● **Problem description**
Each record is to be printed exactly as given, down to the last mark.

----

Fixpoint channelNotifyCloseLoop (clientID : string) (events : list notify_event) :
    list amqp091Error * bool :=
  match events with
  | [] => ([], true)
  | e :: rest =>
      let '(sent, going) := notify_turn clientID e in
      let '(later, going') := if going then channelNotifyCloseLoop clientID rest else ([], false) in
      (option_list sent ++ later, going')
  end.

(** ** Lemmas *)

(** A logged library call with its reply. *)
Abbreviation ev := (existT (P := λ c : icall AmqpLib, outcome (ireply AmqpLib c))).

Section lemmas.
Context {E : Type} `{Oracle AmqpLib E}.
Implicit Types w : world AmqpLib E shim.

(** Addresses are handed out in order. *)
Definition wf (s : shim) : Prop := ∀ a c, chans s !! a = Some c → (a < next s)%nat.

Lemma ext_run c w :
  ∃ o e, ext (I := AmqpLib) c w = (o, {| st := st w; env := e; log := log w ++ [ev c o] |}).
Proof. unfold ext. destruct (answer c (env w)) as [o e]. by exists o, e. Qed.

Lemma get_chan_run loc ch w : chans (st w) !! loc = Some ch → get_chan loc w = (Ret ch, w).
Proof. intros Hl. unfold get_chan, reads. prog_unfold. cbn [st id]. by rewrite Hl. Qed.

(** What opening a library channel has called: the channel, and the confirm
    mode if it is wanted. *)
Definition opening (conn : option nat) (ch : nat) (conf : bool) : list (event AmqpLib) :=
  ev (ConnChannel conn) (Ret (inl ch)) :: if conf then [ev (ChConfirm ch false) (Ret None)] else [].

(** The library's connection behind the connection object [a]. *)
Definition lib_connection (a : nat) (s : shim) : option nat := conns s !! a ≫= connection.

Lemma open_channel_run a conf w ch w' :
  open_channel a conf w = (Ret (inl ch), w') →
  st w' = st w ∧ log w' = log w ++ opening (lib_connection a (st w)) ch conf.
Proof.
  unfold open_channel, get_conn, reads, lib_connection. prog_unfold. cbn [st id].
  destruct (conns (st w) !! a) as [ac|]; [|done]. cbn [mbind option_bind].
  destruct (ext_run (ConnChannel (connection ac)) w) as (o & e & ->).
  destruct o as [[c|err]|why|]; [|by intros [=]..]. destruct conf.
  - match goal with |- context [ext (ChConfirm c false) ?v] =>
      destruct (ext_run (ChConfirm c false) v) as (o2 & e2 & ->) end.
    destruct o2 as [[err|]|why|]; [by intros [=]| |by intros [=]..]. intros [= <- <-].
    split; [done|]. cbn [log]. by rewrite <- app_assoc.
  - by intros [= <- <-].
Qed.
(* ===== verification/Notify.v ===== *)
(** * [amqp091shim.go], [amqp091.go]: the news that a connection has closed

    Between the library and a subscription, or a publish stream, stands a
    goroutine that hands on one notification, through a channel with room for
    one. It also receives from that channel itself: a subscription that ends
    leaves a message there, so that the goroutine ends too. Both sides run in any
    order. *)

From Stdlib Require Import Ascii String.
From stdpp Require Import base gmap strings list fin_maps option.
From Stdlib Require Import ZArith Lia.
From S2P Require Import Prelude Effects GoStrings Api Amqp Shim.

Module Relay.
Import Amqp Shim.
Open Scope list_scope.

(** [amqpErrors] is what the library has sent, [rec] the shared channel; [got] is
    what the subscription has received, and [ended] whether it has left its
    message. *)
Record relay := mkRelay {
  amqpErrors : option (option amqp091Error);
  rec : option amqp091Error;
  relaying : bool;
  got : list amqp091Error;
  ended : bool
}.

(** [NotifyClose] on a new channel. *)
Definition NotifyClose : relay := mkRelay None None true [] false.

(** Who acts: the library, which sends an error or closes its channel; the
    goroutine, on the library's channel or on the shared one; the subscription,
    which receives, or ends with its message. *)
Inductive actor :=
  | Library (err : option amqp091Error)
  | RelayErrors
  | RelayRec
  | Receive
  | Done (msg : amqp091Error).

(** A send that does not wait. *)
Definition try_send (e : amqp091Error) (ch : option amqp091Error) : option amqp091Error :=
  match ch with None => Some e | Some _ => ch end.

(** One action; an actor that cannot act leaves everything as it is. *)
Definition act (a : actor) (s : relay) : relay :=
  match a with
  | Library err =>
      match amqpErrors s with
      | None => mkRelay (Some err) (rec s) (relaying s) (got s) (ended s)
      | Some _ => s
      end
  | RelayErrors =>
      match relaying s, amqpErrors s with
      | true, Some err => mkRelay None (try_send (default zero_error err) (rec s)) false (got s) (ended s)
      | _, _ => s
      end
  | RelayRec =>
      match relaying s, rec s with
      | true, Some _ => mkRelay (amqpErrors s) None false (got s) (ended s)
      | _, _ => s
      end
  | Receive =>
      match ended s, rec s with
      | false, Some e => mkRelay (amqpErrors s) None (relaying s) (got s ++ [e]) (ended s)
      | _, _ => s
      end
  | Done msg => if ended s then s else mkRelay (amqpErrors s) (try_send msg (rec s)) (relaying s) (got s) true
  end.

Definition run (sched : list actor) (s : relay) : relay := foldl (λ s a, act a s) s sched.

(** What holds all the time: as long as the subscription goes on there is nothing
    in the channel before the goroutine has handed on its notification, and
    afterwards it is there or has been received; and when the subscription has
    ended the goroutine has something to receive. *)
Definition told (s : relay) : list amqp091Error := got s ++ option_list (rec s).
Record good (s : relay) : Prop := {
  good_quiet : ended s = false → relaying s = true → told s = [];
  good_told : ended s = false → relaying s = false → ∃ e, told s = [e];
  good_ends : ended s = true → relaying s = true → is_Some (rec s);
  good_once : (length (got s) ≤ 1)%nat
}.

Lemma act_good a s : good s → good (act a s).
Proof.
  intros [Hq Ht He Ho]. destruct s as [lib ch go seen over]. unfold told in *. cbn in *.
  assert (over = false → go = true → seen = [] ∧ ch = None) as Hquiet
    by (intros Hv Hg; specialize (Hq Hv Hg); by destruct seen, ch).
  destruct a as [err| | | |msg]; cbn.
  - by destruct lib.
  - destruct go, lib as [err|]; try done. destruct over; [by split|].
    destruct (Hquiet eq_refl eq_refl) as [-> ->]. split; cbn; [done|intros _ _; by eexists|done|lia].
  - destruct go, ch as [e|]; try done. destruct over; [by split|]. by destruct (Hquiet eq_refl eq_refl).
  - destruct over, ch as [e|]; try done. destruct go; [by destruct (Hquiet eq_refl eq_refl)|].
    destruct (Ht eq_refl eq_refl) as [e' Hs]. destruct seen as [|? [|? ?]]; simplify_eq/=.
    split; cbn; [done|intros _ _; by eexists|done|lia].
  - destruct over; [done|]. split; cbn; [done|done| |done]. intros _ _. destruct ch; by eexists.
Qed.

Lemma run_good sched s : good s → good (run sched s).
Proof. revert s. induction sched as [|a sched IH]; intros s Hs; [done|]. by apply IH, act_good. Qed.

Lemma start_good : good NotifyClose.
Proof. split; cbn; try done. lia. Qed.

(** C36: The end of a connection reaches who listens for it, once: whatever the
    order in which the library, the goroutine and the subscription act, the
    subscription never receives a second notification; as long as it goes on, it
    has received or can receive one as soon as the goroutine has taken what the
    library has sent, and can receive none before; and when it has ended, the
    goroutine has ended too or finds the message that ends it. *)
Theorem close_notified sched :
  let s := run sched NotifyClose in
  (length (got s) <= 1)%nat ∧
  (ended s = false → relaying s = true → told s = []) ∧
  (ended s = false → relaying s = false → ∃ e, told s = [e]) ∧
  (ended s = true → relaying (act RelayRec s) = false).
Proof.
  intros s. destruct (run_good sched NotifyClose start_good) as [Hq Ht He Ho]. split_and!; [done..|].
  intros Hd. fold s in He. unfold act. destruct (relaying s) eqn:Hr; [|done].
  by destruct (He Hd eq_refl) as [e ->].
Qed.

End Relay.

----

● **Exercise result**
Fixpoint channelNotifyCloseLoop (clientID : string) (events : list notify_event) :
    list amqp091Error * bool :=
  match events with
  | [] => ([], true)
  | e :: rest =>
      let '(sent, going) := notify_turn clientID e in
      let '(later, going') := if going then channelNotifyCloseLoop clientID rest else ([], false) in
      (option_list sent ++ later, going')
  end.

(** ** Lemmas *)

(** A logged library call with its reply. *)
Abbreviation ev := (existT (P := λ c : icall AmqpLib, outcome (ireply AmqpLib c))).

Section lemmas.
Context {E : Type} `{Oracle AmqpLib E}.
Implicit Types w : world AmqpLib E shim.

(** Addresses are handed out in order. *)
Definition wf (s : shim) : Prop := ∀ a c, chans s !! a = Some c → (a < next s)%nat.

Lemma ext_run c w :
  ∃ o e, ext (I := AmqpLib) c w = (o, {| st := st w; env := e; log := log w ++ [ev c o] |}).
Proof. unfold ext. destruct (answer c (env w)) as [o e]. by exists o, e. Qed.

Lemma get_chan_run loc ch w : chans (st w) !! loc = Some ch → get_chan loc w = (Ret ch, w).
Proof. intros Hl. unfold get_chan, reads. prog_unfold. cbn [st id]. by rewrite Hl. Qed.

(** What opening a library channel has called: the channel, and the confirm
    mode if it is wanted. *)
Definition opening (conn : option nat) (ch : nat) (conf : bool) : list (event AmqpLib) :=
  ev (ConnChannel conn) (Ret (inl ch)) :: if conf then [ev (ChConfirm ch false) (Ret None)] else [].

(** The library's connection behind the connection object [a]. *)
Definition lib_connection (a : nat) (s : shim) : option nat := conns s !! a ≫= connection.

Lemma open_channel_run a conf w ch w' :
  open_channel a conf w = (Ret (inl ch), w') →
  st w' = st w ∧ log w' = log w ++ opening (lib_connection a (st w)) ch conf.
Proof.
  unfold open_channel, get_conn, reads, lib_connection. prog_unfold. cbn [st id].
  destruct (conns (st w) !! a) as [ac|]; [|done]. cbn [mbind option_bind].
  destruct (ext_run (ConnChannel (connection ac)) w) as (o & e & ->).
  destruct o as [[c|err]|why|]; [|by intros [=]..]. destruct conf.
  - match goal with |- context [ext (ChConfirm c false) ?v] =>
      destruct (ext_run (ChConfirm c false) v) as (o2 & e2 & ->) end.
    destruct o2 as [[err|]|why|]; [by intros [=]| |by intros [=]..]. intros [= <- <-].
    split; [done|]. cbn [log]. by rewrite <- app_assoc.
  - by intros [= <- <-].
Qed.
(* ===== verification/Notify.v ===== *)
(** * [amqp091shim.go], [amqp091.go]: the news that a connection has closed

    Between the library and a subscription, or a publish stream, stands a
    goroutine that hands on one notification, through a channel with room for
    one. It also receives from that channel itself: a subscription that ends
    leaves a message there, so that the goroutine ends too. Both sides run in any
    order. *)

From Stdlib Require Import Ascii String.
From stdpp Require Import base gmap strings list fin_maps option.
From Stdlib Require Import ZArith Lia.
From S2P Require Import Prelude Effects GoStrings Api Amqp Shim.

Module Relay.
Import Amqp Shim.
Open Scope list_scope.

(** [amqpErrors] is what the library has sent, [rec] the shared channel; [got] is
    what the subscription has received, and [ended] whether it has left its
    message. *)
Record relay := mkRelay {
  amqpErrors : option (option amqp091Error);
  rec : option amqp091Error;
  relaying : bool;
  got : list amqp091Error;
  ended : bool
}.

(** [NotifyClose] on a new channel. *)
Definition NotifyClose : relay := mkRelay None None true [] false.

(** Who acts: the library, which sends an error or closes its channel; the
    goroutine, on the library's channel or on the shared one; the subscription,
    which receives, or ends with its message. *)
Inductive actor :=
  | Library (err : option amqp091Error)
  | RelayErrors
  | RelayRec
  | Receive
  | Done (msg : amqp091Error).

(** A send that does not wait. *)
Definition try_send (e : amqp091Error) (ch : option amqp091Error) : option amqp091Error :=
  match ch with None => Some e | Some _ => ch end.

(** One action; an actor that cannot act leaves everything as it is. *)
Definition act (a : actor) (s : relay) : relay :=
  match a with
  | Library err =>
      match amqpErrors s with
      | None => mkRelay (Some err) (rec s) (relaying s) (got s) (ended s)
      | Some _ => s
      end
  | RelayErrors =>
      match relaying s, amqpErrors s with
      | true, Some err => mkRelay None (try_send (default zero_error err) (rec s)) false (got s) (ended s)
      | _, _ => s
      end
  | RelayRec =>
      match relaying s, rec s with
      | true, Some _ => mkRelay (amqpErrors s) None false (got s) (ended s)
      | _, _ => s
      end
  | Receive =>
      match ended s, rec s with
      | false, Some e => mkRelay (amqpErrors s) None (relaying s) (got s ++ [e]) (ended s)
      | _, _ => s
      end
  | Done msg => if ended s then s else mkRelay (amqpErrors s) (try_send msg (rec s)) (relaying s) (got s) true
  end.

Definition run (sched : list actor) (s : relay) : relay := foldl (λ s a, act a s) s sched.

(** What holds all the time: as long as the subscription goes on there is nothing
    in the channel before the goroutine has handed on its notification, and
    afterwards it is there or has been received; and when the subscription has
    ended the goroutine has something to receive. *)
Definition told (s : relay) : list amqp091Error := got s ++ option_list (rec s).
Record good (s : relay) : Prop := {
  good_quiet : ended s = false → relaying s = true → told s = [];
  good_told : ended s = false → relaying s = false → ∃ e, told s = [e];
  good_ends : ended s = true → relaying s = true → is_Some (rec s);
  good_once : (length (got s) ≤ 1)%nat
}.

Lemma act_good a s : good s → good (act a s).
Proof.
  intros [Hq Ht He Ho]. destruct s as [lib ch go seen over]. unfold told in *. cbn in *.
  assert (over = false → go = true → seen = [] ∧ ch = None) as Hquiet
    by (intros Hv Hg; specialize (Hq Hv Hg); by destruct seen, ch).
  destruct a as [err| | | |msg]; cbn.
  - by destruct lib.
  - destruct go, lib as [err|]; try done. destruct over; [by split|].
    destruct (Hquiet eq_refl eq_refl) as [-> ->]. split; cbn; [done|intros _ _; by eexists|done|lia].
  - destruct go, ch as [e|]; try done. destruct over; [by split|]. by destruct (Hquiet eq_refl eq_refl).
  - destruct over, ch as [e|]; try done. destruct go; [by destruct (Hquiet eq_refl eq_refl)|].
    destruct (Ht eq_refl eq_refl) as [e' Hs]. destruct seen as [|? [|? ?]]; simplify_eq/=.
    split; cbn; [done|intros _ _; by eexists|done|lia].
  - destruct over; [done|]. split; cbn; [done|done| |done]. intros _ _. destruct ch; by eexists.
Qed.

Lemma run_good sched s : good s → good (run sched s).
Proof. revert s. induction sched as [|a sched IH]; intros s Hs; [done|]. by apply IH, act_good. Qed.

Lemma start_good : good NotifyClose.
Proof. split; cbn; try done. lia. Qed.

(** C36: The end of a connection reaches who listens for it, once: whatever the
    order in which the library, the goroutine and the subscription act, the
    subscription never receives a second notification; as long as it goes on, it
    has received or can receive one as soon as the goroutine has taken what the
    library has sent, and can receive none before; and when it has ended, the
    goroutine has ended too or finds the message that ends it. *)
Theorem close_notified sched :
  let s := run sched NotifyClose in
  (length (got s) <= 1)%nat ∧
  (ended s = false → relaying s = true → told s = []) ∧
  (ended s = false → relaying s = false → ∃ e, told s = [e]) ∧
  (ended s = true → relaying (act RelayRec s) = false).
Proof.
  intros s. destruct (run_good sched NotifyClose start_good) as [Hq Ht He Ho]. split_and!; [done..|].
  intros Hd. fold s in He. unfold act. destruct (relaying s) eqn:Hr; [|done].
  by destruct (He Hd eq_refl) as [e ->].
Qed.

End Relay.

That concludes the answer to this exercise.